Gnarfoodz grows green for good

In the beginning of last May a group of seven current and former UMD students showed up at the UMD Farmer’s Market for their first go at selling their own produce. Barely having anything to offer, they went feet first into inventing Gnarfoodz, a local and organic food business.

“We decided we want to bring friends, neighbors, and fellow city-livers the most positive produce we can,” said Gnarfoodz member Kevin Hard. “Everyone deserves the choice to have the best they can get and we want to serve as the providers of that choice.”

And they are. The crew stuck with their mission by consistently showing up to as many markets as they could. Now their stand at the markets is full of their own home-grown organic produce, granola blends, tomato sauce, pickled goods, canned vegetarian soups, stews and chilies.

“Gnarfoodz is the most committed vendor at our market,” said Sara Lee, the market manager for the Lincoln Park Market. “They make a fantastic addition to every market, making available to the customers their unique foraged and canned products that the typical shopper wouldn’t even know existed.”

The idea to create an organic food organization started last December in a house near campus where all seven members live. The group shared a common concern for the advantages of sustainable living, but just talking about it wasn’t enough to make a difference in the world. They found a way to turn their passion into action, thus Gnarfoodz was born.

“There comes a certain point where you have to stop talking about it and just do it,” Hard said. “The drive we had really got us going and our strict determination has had a lot to do with all the success we’ve had.”

The group began by searching for farmland beyond their backyard. Then, they called up seed companies and started growing crops indoors, so they’d be prepared to transport them outside as soon as the growing season came along.

Soon enough, they transformed their backyard into a proper farm, scavenging around Duluth garage sales and businesses for reusable materials to build a chicken coop, rabbit den and greenhouse.

Along with participating in many farmer’s markets, the company also sells and trades its products with other local businesses, like Positively Third Street Bakery.

“We trade our baked goods for their zucchini and use it to make our zucchini bread,” Positively Third Street Baker worker Rodger Whittet said. “They seem to be doing really well, and it’s really fun working with people like them because they make the market day go by a lot faster.”

Gnarfoodz is happy to be engaged in the community with local businesses like Positively Third Street Bakery.

“We are very thankful for everything the other local farmers and businesses have done in supporting us,” Caitlin Neilson said, a member of Gnarfoodz and UMD senior. “The network and community of farming are really helpful, and it’s great to get everyone else’s stamp of approval.”

Although selling products is a big part of the gig, Gnarfoodz’s members are more concerned with educating people about healthy and environmentally-friendly food.
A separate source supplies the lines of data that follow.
Lemma runs_wr_all c B (l : list Z) b :
  Forall (fun n => 2 <= n < NB) l -> block_ok b -> runs (D := D) W0 c B (wr_all l b) true (fun n => if bool_decide (n ∈ l) then b else B n).
Proof.
  intros Hl Hb s Hs. destruct (runs_write_all W0 c l B b Hl Hb s Hs) as (s' & E & Hs'). exists s'. split; [|done]. rewrite <- E. clear E Hs' s'.
  revert B s Hs. induction Hl as [|n l Hn Hl IH]; intros B s Hs; [done|]. cbn [wr_all write_all]. unfold provided, bind. rewrite (wr_eq c B) by (done || lia).
  destruct (runs_bwrite W0 c B n b Hn Hb s Hs) as (s1 & -> & Hs1). by apply (IH (bset n b B)).
Qed.

(** The superblock: the marks are kept but for the feature words. *)
Lemma rd_super c B (s : ext2 D) : at_ W0 c B s -> exists s' b, rd 0 s = Ok (Some b, s') /\ at_ W0 c B s' /\ block_ok b /\ marks_of b = marks c.
Proof.
  intros Hs. destruct (bread_at W0 c B s 0 Hs) as (s' & E & Hs'); [by unfold NB|]. exists s', (block_of (view (dk s)) 0).
  rewrite (rd_eq c B) by (done || by unfold NB). split; [done|]. split; [done|]. split; [apply block_of_ok; by apply (at_sector_ok W0 c B)|apply (at_marks _ _ _ _ Hs)].
Qed.

Lemma wr_super c B (s : ext2 D) b : at_ W0 c B s -> block_ok b -> exists s', wr 0 b s = Ok (true, s') /\ at_ W0 (Standing (up c) (marks_of b)) B s'.
Proof. intros Hs Hb. rewrite (wr_eq c B) by (done || by unfold NB). by apply super_at. Qed.

(** Groups of descriptors are not part of the view. *)
Lemma runs_rd_wr_group c B (f : list Z -> list Z) (m : E bool) B' :
  (forall b, block_ok b -> block_ok (f b)) -> runs W0 c B m true B' ->
  runs W0 c B (orelse false (rd 1) (fun b => provided false (wr 1 (f b)) m)) true B'.
Proof.
  intros Hf Hm s Hs. destruct (bread_at W0 c B s 1 Hs) as (s1 & E1 & H1); [by unfold NB|]. unfold orelse, bind. rewrite (rd_eq c B) by (done || by unfold NB). rewrite E1.
  destruct (runs_bwrite_group W0 c B (f (block_of (view (dk s)) 1)) ) with (s := s1) as (s2 & E2 & H2); [apply Hf, block_of_ok; by apply (at_sector_ok W0 c B)|done|].
  unfold provided, bind. rewrite (wr_eq c B) by (done || by unfold NB). rewrite E2. by apply Hm.
Qed.
(** X17: stage 1ab turns every word in [ated] or [ating] into the same
    word in [ate], and every word in [ized] or [izing] into the same
    word in [ize], as soon as three frames are left, for
    [_vowelinstem] and the two of [_cons]: the [a] or [i] of the ending
    is the vowel the stem needs, and the [e] is put back after [at] and
    [iz]. *)
Theorem step1ab_ate_ize (depth : nat) (x : str) :
  (3 ≤ depth)%nat →
  _step1ab depth (x ++ "ated") = Some (x ++ "ate")
  ∧ _step1ab depth (x ++ "ating") = Some (x ++ "ate")
  ∧ _step1ab depth (x ++ "ized") = Some (x ++ "ize")
  ∧ _step1ab depth (x ++ "izing") = Some (x ++ "ize").
Proof.
  intros Hd. destruct depth as [| e]; [lia |].
  destruct (step1ab_trimmed_e (S e) x) as [Hat Hiz].
  assert (_vowelinstem e (x ++ "at") = Some true) as Hvat.
  { apply (vowelinstem_true _ _ (len x) (chr "a"));
      [lia | apply len_nonneg | by apply index_app_first |].
    apply (bool_decide_eq_true_1 _). vm_compute. reflexivity. }
  assert (_vowelinstem e (x ++ "iz") = Some true) as Hviz.
  { apply (vowelinstem_true _ _ (len x) (chr "i"));
      [lia | apply len_nonneg | by apply index_app_first |].
    apply (bool_decide_eq_true_1 _). vm_compute. reflexivity. }
  unfold _step1ab, step1ab_plural, step1ab_verbal. unfold call.
  repeat split.
  - rewrite (index_app_lit x (-1) "ated" (chr "d")) by done.
    simpl. eval_lits. simpl. eval_endswith.
    rewrite (chop_lit x 2 "ated" "at" "ed") by done.
    rewrite Hvat. simpl. exact Hat.
  - rewrite (index_app_lit x (-1) "ating" (chr "g")) by done.
    simpl. eval_lits. simpl. eval_endswith. simpl.
    rewrite (chop_lit x 3 "ating" "at" "ing") by done.
    rewrite Hvat. simpl. exact Hat.
  - rewrite (index_app_lit x (-1) "ized" (chr "d")) by done.
    simpl. eval_lits. simpl. eval_endswith.
    rewrite (chop_lit x 2 "ized" "iz" "ed") by done.
    rewrite Hviz. simpl. exact Hiz.
  - rewrite (index_app_lit x (-1) "izing" (chr "g")) by done.
    simpl. eval_lits. simpl. eval_endswith. simpl.
    rewrite (chop_lit x 3 "izing" "iz" "ing") by done.
    rewrite Hviz. simpl. exact Hiz.
Qed.

Lemma step1ab_ate_ize_witness :
  _step1ab 3 (lit "cre" ++ "ated") = Some (lit "cre" ++ "ate")
  ∧ _step1ab 3 (lit "cre" ++ "ating") = Some (lit "cre" ++ "ate")
  ∧ _step1ab 3 (lit "cre" ++ "ized") = Some (lit "cre" ++ "ize")
  ∧ _step1ab 3 (lit "cre" ++ "izing") = Some (lit "cre" ++ "ize").
Proof. apply (step1ab_ate_ize 3 "cre"). lia. Defined.

(** X18: the [logi] rule of stage 2 measures the word up to the [l] of
    the suffix, not up to the character before the suffix: a word in
    [logi] loses its [i] exactly when the part before [ogi] has a measure
    other than 0 ("ologi" gives "olog", though the measure of "o" is
    0), and stage 2 raises when [_m] does.  [_m] returns there when the
    longest run of [y] of the word is less than the frames left to
    it. *)
Theorem step2_logi (depth : nat) (x : str) :
  _step2 (S depth) (x ++ "logi")
  = (n ← _m depth (x ++ "l") (len (x ++ "l") - 1);
     Some (if n =? 0 then x ++ "logi" else x ++ "log"))
  ∧ ((longest_yrun x < depth)%nat →
     is_Some (_m depth (x ++ "l") (len (x ++ "l") - 1))).
Proof.
  pose proof (len_nonneg x). split.
  - rewrite step2_eq. unfold step2_body.
    destruct (Z.leb_spec (len (x ++ "logi")) 1) as [Hl | _].
    { rewrite len_app in Hl. change (len "logi") with 4 in Hl. lia. }
    rewrite (index_app_lit x (-2) "logi" (chr "g")) by done.
    simpl. eval_lits. eval_endswith. unfold if_m. rewrite call_S.
    rewrite (chop_lit x 1 "logi" "log" "i") by done.
    replace (len (x ++ "logi") - 4) with (len (x ++ "l") - 1)
      by (rewrite !len_app; eval_lits; lia).
    change (lit "logi") with (lit "l" ++ lit "ogi"). rewrite app_assoc.
    rewrite m_app by (rewrite len_app; eval_lits; lia).
    destruct (_m depth (x ++ "l") _) as [n |]; [simpl | done].
    rewrite <- app_assoc. reflexivity.
  - intros Hd.
    destruct (m_total (longest_yrun x) depth (x ++ "l")
                (len (x ++ "l") - 1)) as (n & Hn & _);
      [| done | lia | by exists n].
    apply classifies_app; [by apply classifies_yrun | y_free].
Qed.

Example step2_ologi :
  _m 1000 "o" 0 = Some 0 ∧ _step2 1000 "ologi" = Some (lit "olog").
Proof. split; vm_compute; reflexivity. Qed.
Part of their mission is to spread the sustainable lifestyle to their customers in order to help them live happier, healthier lives.

“I love the way Gnarfoodz market themselves in such a young, energetic, and easy-going way,” said UMD student and Gnarfoodz customer Lauren Hanson. “They really engage with their customers by informing them of the benefits of their products.”

The other purpose they have for encouraging sustainable lifestyles is to lower the greenhouse gas emissions given off by the global food system, which creates 30 percent of the total emissions, according to an article published in  Food Chemistry.

“We are only a drop in the ocean of what needs to happen,” Gnarfoodz member Skyler Hawkins said.

Gnarfoodz grows its crops as naturally as possible in order to provide both. Pesticides and preservatives are avoided. Different composting methods and mulches are used in the growing process because they benefit worms, which in turn benefit the plants.

They also grow heirloom vegetables, which are plants that were grown in previous generations and require neither chemical exposure nor genetic alteration, according to The Environmental Magazine.

“Gnarfoodz is doing what a lot of students wish they were doing,” said local farmer Deb Shubat. “I really hope they stick with it to both help keep up with the demand for food and regional self-sufficiency.”

The group expanded their gardens by growing on two other farmers’ properties with what they call a “kind share,” doing various tasks in exchange for land use. To keep up with all their crops, they get their hands dirty day after day. Every market day, which at one point was six times a week, they get up early to harvest goods. Other days, they’re tending the gardens and animals, and pickling or cooking their products.

“Going into this was somewhat nerve-wracking, being that I didn’t have any experience with farming,” Gnarfoodz member Melissa Borer said. “It’s hard work but very rewarding in the sense of how satisfied we feel, and how much we learned from each other.”

During the winter months, they plan for the next season by ordering seeds and obtaining more land. This is also the time members can engage in their own hobbies and interests outside of farming. They also hope to do some advertising along with organizing some educational workshops for both the Duluth and UMD community this winter.